- _WHAT THIS TASK INVOLVES_:
Please copy exactly the lines from the top of the data through the line containing "revert t. induction", and nothing else.

- _STUDY MATERIAL_:
(* ===== verification/CSession.v ===== *)
(** * The C client and the daemon together

    The handshake of socket/daemon.go against [testimony_connect] and
    [testimony_init], and the blocks [conn.run] writes against the usage loop of the
    C client, each end reading what the other wrote. *)

From stdpp Require Import base list numbers option gmap strings.
From Stdlib Require Import ZArith Lia.
From S2P Require Import Prelude Bytes Protocol Chan Block Report Socket SocketInv SocketSafety.
From S2P Require Import Cmsg Link AFPacket Config Handshake Client Session CClient CBlocks CResources.

(** ** The handshake *)

(** What arrives later, after everything else. *)
Definition deliver (cs : list chunk) (p : proc) : proc :=
  on_w (λ w, set_w_in (w_in w ++ cs) w) p.

Lemma calm_arriving_nil (cs : list chunk) : calm cs → arriving cs = [] → cs = [].
Proof. intros [|c cs' Hc _]; [done|]. by destruct c. Qed.

Lemma foldl_c_learn_rest (ms : list tlv) (t : testimony_internal) :
  let t' := foldl c_learn t ms in
  CClient.sock_fd t' = CClient.sock_fd t ∧ ring t' = ring t ∧ fanout_index t' = fanout_index t.
Proof.
  revert t. induction ms as [|m ms IH]; intros t; [done|]. cbn [foldl].
  destruct (IH (c_learn t m)) as (-> & -> & ->). unfold c_learn, switch_size.
  by repeat case_match.
Qed.

Section handshake.
Context (os : csys) (install : Z → Z) (name : list byte) (fd : Z).
Context (s0 : sock) (socks : list sock) (idx : Z) (s : sock).
Context (Hreach : reaches os name fd) (Hfd : 0 < fd).
Context (Hgood : good_service s0 socks).
Context (Hidx : 0 <= idx) (Hs : (s0 :: socks) !! Z.to_nat idx = Some s).

(** The daemon's messages, and the sizes the client learns from them. *)
Definition daemon_sizes : list tlv :=
  take 3 (sizes (Z.of_nat (length (s0 :: socks))) (BlockSize (sock_conf s0))
            (NumBlocks (sock_conf s0))).

Lemma daemon_greeting (rest : list byte) :
  greeting (s0 :: socks) ++ rest = greeting_bytes daemon_sizes rest.
Proof. apply greeting_cons. Qed.

Lemma daemon_same_sizes :
  same_sizes (MkConn None 0 None (NumBlocks (sock_conf s0)) (BlockSize (sock_conf s0))
                (Z.of_nat (length (s0 :: socks))))
    (foldl c_learn (set_sock_fd fd zero_testimony) daemon_sizes).
Proof.
  pose proof Hgood as [Gs Gb Gn _].
  assert (foldl learn zero_conn daemon_sizes =
    MkConn None 0 None (NumBlocks (sock_conf s0)) (BlockSize (sock_conf s0))
                (Z.of_nat (length (s0 :: socks)))) as <-
    by (unfold daemon_sizes; by rewrite learn_sizes, !uint32_small by lia).
  by apply same_sizes_foldl; [apply sizes_greeting|].
Qed.

(** The client connected: everything was read, nothing is buffered. *)
Lemma c_connects (w : world) :
  calm (w_in w) → arriving (w_in w) = greeting (s0 :: socks) →
  ∃ e, testimony_connect os name w = (greeted fd daemon_sizes w [] [] e, inl tt).
Proof.
  intros Hcalm Ha. pose proof daemon_same_sizes as (Hf & Hb & Hn). pose proof Hgood as [Gs Gb Gn _].
  destruct (testimony_connect_ok os name fd daemon_sizes [] w Hreach) as (b & cs & e & H & Hav & _ & Hc).
  - eapply Forall_impl; [apply sizes_greeting|]. apply greeting_c_msg.
  - by rewrite <- daemon_greeting, app_nil_r.
  - split_and!; [rewrite Hf|rewrite Hb|rewrite Hn]; cbn [t_fanoutSize t_blockSize t_numBlocks length];
      [|lia..]. unfold int32. pow2. Z.div_mod_to_equations. cbn [length] in Gs. lia.
  - exists e. rewrite H. unfold avail in Hav. apply app_eq_nil in Hav as [Hbuf Harr].
    cbn in Hbuf, Harr. subst b. by rewrite (calm_arriving_nil cs (Hc Hcalm) Harr).
Qed.

(** C21: the C client and the daemon complete the handshake, however the greeting is cut
    up: [testimony_connect] and [testimony_init] return 0, [handle] hands the
    connection to the socket the client asked for, and the client has that socket's
    descriptor, the service's sizes, the whole ring mapped and a zeroed counter for
    every block. *)
Theorem c_handshake_completes (w : world) (sb : nat) (addr : Z) :
  calm (w_in w) → arriving (w_in w) = greeting (s0 :: socks) → w_send w = [] → w_out w = [] →
  (length (greeting (s0 :: socks)) < sb)%nat → 0 <= install (AFPacket.sock_fd s) < 2 ^ 31 →
  c_calloc os = true →
  let len := BlockSize (sock_conf s0) * NumBlocks (sock_conf s0) in
  c_mmap os (install (AFPacket.sock_fd s)) len = inl addr → 0 < addr → addr + len <= 2 ^ 64 →
  ∃ p p' server,
    testimony_connect os name w = (p, inl tt) ∧
    testimony_init os
      (deliver [Arrives (byte_of 0) [] (UnixRights [install (AFPacket.sock_fd s)])]
         (on_t (set_fanout_index idx) p)) = (p', inl tt) ∧
    handle (s0 :: socks) (Link (w_out (p_w p')) [] [] [] sb false) = (server, inl s) ∧
    k_out server = greeting (s0 :: socks) ++ [byte_of 0] ∧
    k_ctl server = [UnixRights [AFPacket.sock_fd s]] ∧
    c_ready (p_t p') (replicate (Z.to_nat (NumBlocks (sock_conf s0))) 0) ∧
    afpacket_fd (p_t p') = install (AFPacket.sock_fd s) ∧ ring (p_t p') = addr ∧
    avail p' = [].
Proof.
  intros Hcalm Ha Hse Hout Hsb Hin Hca len Hmm Haddr Hsp. pose proof Hgood as [Gs Gb Gn Gr].
  assert (0 <= idx < 2 ^ 32) as Hi by (apply lookup_lt_Some in Hs; split; [done|lia]).
  destruct (c_connects w Hcalm Ha) as (e & Hcon). pose proof daemon_same_sizes as (Hf & Hb & Hn).
  cbn [t_blockSize t_numBlocks] in Hb, Hn.
  destruct (foldl_c_learn_rest daemon_sizes (set_sock_fd fd zero_testimony)) as (Hsf & Hri & _).
  set (t := foldl c_learn (set_sock_fd fd zero_testimony) daemon_sizes) in *.
  set (p := greeted fd daemon_sizes w [] [] e) in *.
  eexists p, _, _. split; [exact Hcon|].
  assert (uint64 (block_size t * block_nr t) = len) as Hlen.
  { rewrite Hb, Hn. unfold uint64, len. apply Z.mod_small. nia. }
  split; [apply (testimony_init_ok os _ (byte_of 0) [] [] (install (AFPacket.sock_fd s)) addr);
          [exact Hri|exact Hse|reflexivity|done|done|]|].
  { change (c_mmap os (install (AFPacket.sock_fd s)) (uint64 (block_size t * block_nr t)) = inl addr).
    by rewrite Hlen. }
  split; [apply handle_accepts; exists idx, []; split_and!; [|lia|lia|done|exact Hsb|done]|].
  { cbn -[index_request index_msg]. rewrite Hout, app_nil_r. unfold index_request.
    by rewrite (uint32_small idx) by done. }
  split; [done|]. split; [done|]. split; [|done].
  split.
  - change (CClient.sock_fd t ≠ 0). rewrite Hsf. cbn. lia.
  - change (0 < block_size t < 2 ^ 32). lia.
  - change (0 < block_nr t < 2 ^ 32). lia.
  - done.
  - change (addr + block_size t * block_nr t <= 2 ^ 64). by rewrite Hb, Hn.
  - change (Some (replicate (Z.to_nat (block_nr t)) 0) =
            Some (replicate (Z.to_nat (NumBlocks (sock_conf s0))) 0)). by rewrite Hn.
  - change (Z.of_nat (length (replicate (Z.to_nat (NumBlocks (sock_conf s0))) 0)) = block_nr t).
    rewrite length_replicate, Hn. lia.
Qed.
End handshake.

(** ** Blocks *)

(** C20: a C client that follows the usage of testimony.h and reads what the daemon wrote
    in any reachable state gets exactly as many blocks as whole indexes were written,
    the first ones [conn.run] took from its queue, in order, and has written back these
    very words, every block once; less than one index is left unread.  When [conn.run]
    is at its select these are all the blocks it took and nothing is left.  The calls
    of poll(2) do not time out and send(2) takes what it is given. *)
Theorem c_client_echoes_daemon (n : nat) (s : state) (c : nat) (cn : conn) (p : proc)
    (counts : list Z) (mem : list (Z → Z)) (timeout : Z) :
  (0 < n)%nat → Z.of_nat n <= 2 ^ 31 → reachable n s →
  s_conns s !! c = Some cn →
  c_ready (p_t p) counts → Forall (λ c, c = 0) counts → block_nr (p_t p) = Z.of_nat n →
  waits timeout p → w_send (p_w p) = [] → avail p = l_wire (c_log cn) →
  length mem = written cn →
  ∃ p' rest, usage_loop mem timeout p =
      (on_w (add_out (take (4 * written cn) (l_wire (c_log cn)))) p',
       inl (block_addr (p_t p) <$> (Z.of_nat <$> take (written cn) (l_got (c_log cn))))) ∧
    avail p' = rest ∧ (length rest < 4)%nat ∧
    (c_pc cn = CSelect → written cn = length (l_got (c_log cn)) ∧ rest = []).
Proof.
  intros Hn Hw Hr Hc Ht Hz Hnum Hwait Hse Hin Hmem.
  destruct (daemon_wire n s c cn Hn Hr Hc) as (rest & Hwire & Hl & Hlen & Hgot & Hsel).
  fold (written_blocks cn). set (got := written_blocks cn) in *.
  assert (Forall (λ b, Z.of_nat b < 2 ^ 31) got) as Hlt
    by (eapply Forall_impl; [exact Hgot|]; simpl; lia).
  destruct (usage_loop_items ((λ b, ([], Z.of_nat b)) <$> got) mem p counts rest timeout)
    as (p' & Htook & H); [done|done|done|done| |by rewrite length_fmap, Hlen| |].
  - apply Forall_fmap. eapply Forall_impl; [exact Hgot|]. cbn. intros b Hlb.
    rewrite Hnum. split_and!; [constructor|lia..].
  - by rewrite <- wire_items, Hin, Hwire by done.
  - exists p', rest. rewrite <- wire_items in Htook by done. split_and!; [| |done|].
    + rewrite H, <- !list_fmap_compose. do 3 f_equal.
      rewrite Hwire, take_app_length' by (rewrite length_wire_of, Hlen; done). unfold wire_of.
      clear -Hlt. induction Hlt as [|b l Hb _ IH]; [done|]. rewrite fmap_cons, !bind_cons, IH.
      f_equal. unfold wire_word. cbn. by rewrite uint32_small by (pow2; lia).
    + apply (took_avail _ rest _ _ Htook). by rewrite Hin, Hwire.
    + intros [E ->]%Hsel. by rewrite <- Hlen, E.
Qed.

(** The three programs mean the same bytes by a block index: the daemon's header
    pointer, the Go client's slice and the C client's pointer are at the same
    distance from the start of their mappings of the ring. *)
Theorem block_place_agrees (t : Conn) (c : testimony_internal) (counts : list Z) (ring_d i : Z) :
  ready t → c_ready c counts → t_blockSize t = block_size c → t_numBlocks t = block_nr c →
  16 <= t_blockSize t → 0 < ring_d → ring_d + t_blockSize t * t_numBlocks t <= 2 ^ 64 →
  0 <= i < t_numBlocks t →
  let B := b_B (block_of t i) in
  cblock ring_d (t_blockSize t) i - 8 - ring_d = sl_off B ∧
  block_addr c i - ring c = sl_off B ∧
  0 <= sl_off B ∧ sl_off B + sl_len B <= t_blockSize t * t_numBlocks t ∧
  testimony_block_index c (block_addr c i) = i.
Proof.
  intros Ht Hc Hbs Hnr H16 Hr Hsp Hi B.
  destruct (cblock_inside ring_d (t_blockSize t) i (t_numBlocks t)) as [-> _]; [lia..|].
  cbn [B block_of b_B sl_off sl_len]. unfold block_addr. rewrite <- Hbs.
  split_and!; [lia|lia|nia|nia|].
  rewrite Hbs. apply (block_index_addr c counts i Hc). lia.
Qed.

(** ** Examples *)
Lemma block_place_agrees_witness :
  block_addr (p_t (demo_proc [])) 2 - 65536 = sl_off (b_B (block_of (demo_ready [Byte.x00]) 2)).
Proof.
  destruct (block_place_agrees (demo_ready [Byte.x00]) (p_t (demo_proc [])) (replicate 4 0) 4096 2)
    as (_ & H & _).
  - apply demo_ready_ok.
  - apply demo_c_ready.
  - vm_compute. reflexivity.
  - vm_compute. reflexivity.
  - vm_compute. congruence.
  - lia.
  - vm_compute. congruence.
  - vm_compute. split; congruence.
  - exact H.
Defined.

Definition demo_greeting_world : world :=
  match greeting demo_server_socks with
  | b :: b' :: bs => World [Arrives b [b'] []; Arrives (byte_of 3) (drop 1 bs) []] [] [] [] 0 []
  | _ => World [] [] [] [] 0 []
  end.

Lemma c_handshake_completes_witness :
  ∃ p', testimony_init demo_csys
      (deliver [Arrives (byte_of 0) [] (UnixRights [4])]
         (on_t (set_fanout_index 1) (testimony_connect demo_csys [] demo_greeting_world).1)) =
    (p', inl tt) ∧ ring (p_t p') = 65536.
Proof.
  destruct (c_handshake_completes demo_csys (λ fd, fd - 8) [] 3 (Sock (demo_entry "a" 0 2) 0 11)
    [Sock (demo_entry "a" 0 2) 1 12] 1 (Sock (demo_entry "a" 0 2) 1 12)) with
    (w := demo_greeting_world) (sb := 100%nat) (addr := 65536)
    as (p & p' & _ & Hc & Hi & _ & _ & _ & _ & _ & Hr & _).
  - apply demo_reaches.
  - lia.
  - split; vm_compute; try split; congruence.
  - lia.
  - reflexivity.
  - vm_compute. repeat constructor.
  - vm_compute. reflexivity.
  - vm_compute. reflexivity.
  - vm_compute. reflexivity.
  - vm_compute. lia.
  - vm_compute. split; congruence.
  - reflexivity.
  - reflexivity.
  - lia.
  - vm_compute. congruence.
  - exists p'. split; [|exact Hr]. rewrite Hc. exact Hi.
Defined.

(** A client with the ring of two blocks that the daemon's example has. *)
Definition demo_two_blocks (wire : list byte) : proc :=
  Proc (Testimony 1 4096 2 0 3 7 65536 (Some [0; 0]) wire) (World [] [] [] [] 0 []).

Lemma c_client_echoes_daemon_witness :
  ∃ cn p', s_conns (demo_state (demo_deliver ++ demo_write)) !! 7%nat = Some cn ∧
    usage_loop [λ _, 9] (-1) (demo_two_blocks (l_wire (c_log cn))) =
      (on_w (add_out (put_uint32 0)) p', inl [65536]).
Proof.
  destruct (s_conns (demo_state (demo_deliver ++ demo_write)) !! 7%nat) as [cn|] eqn:E;
    [|by vm_compute in E].
  destruct (c_client_echoes_daemon 2 (demo_state (demo_deliver ++ demo_write)) 7 cn
    (demo_two_blocks (l_wire (c_log cn))) [0; 0] [λ _, 9] (-1)) as (p' & rest & H & _).
  - lia.
  - pow2. lia.
  - apply demo_reachable. by vm_compute.
  - done.
  - split; vm_compute; try split; congruence.
  - repeat constructor.
  - reflexivity.
  - left. lia.
  - reflexivity.
  - unfold avail. cbn. apply app_nil_r.
  - vm_compute in E. by simplify_eq.
  - exists cn, p'. split; [reflexivity|]. rewrite H. vm_compute in E. simplify_eq.
    vm_compute. reflexivity.
Defined.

- _TASK RESULT_:
(* ===== verification/CSession.v ===== *)
(** * The C client and the daemon together

    The handshake of socket/daemon.go against [testimony_connect] and
    [testimony_init], and the blocks [conn.run] writes against the usage loop of the
    C client, each end reading what the other wrote. *)

From stdpp Require Import base list numbers option gmap strings.
From Stdlib Require Import ZArith Lia.
From S2P Require Import Prelude Bytes Protocol Chan Block Report Socket SocketInv SocketSafety.
From S2P Require Import Cmsg Link AFPacket Config Handshake Client Session CClient CBlocks CResources.

(** ** The handshake *)

(** What arrives later, after everything else. *)
Definition deliver (cs : list chunk) (p : proc) : proc :=
  on_w (λ w, set_w_in (w_in w ++ cs) w) p.

Lemma calm_arriving_nil (cs : list chunk) : calm cs → arriving cs = [] → cs = [].
Proof. intros [|c cs' Hc _]; [done|]. by destruct c. Qed.

Lemma foldl_c_learn_rest (ms : list tlv) (t : testimony_internal) :
  let t' := foldl c_learn t ms in
  CClient.sock_fd t' = CClient.sock_fd t ∧ ring t' = ring t ∧ fanout_index t' = fanout_index t.
Proof.
  revert t. induction ms as [|m ms IH]; intros t; [done|]. cbn [foldl].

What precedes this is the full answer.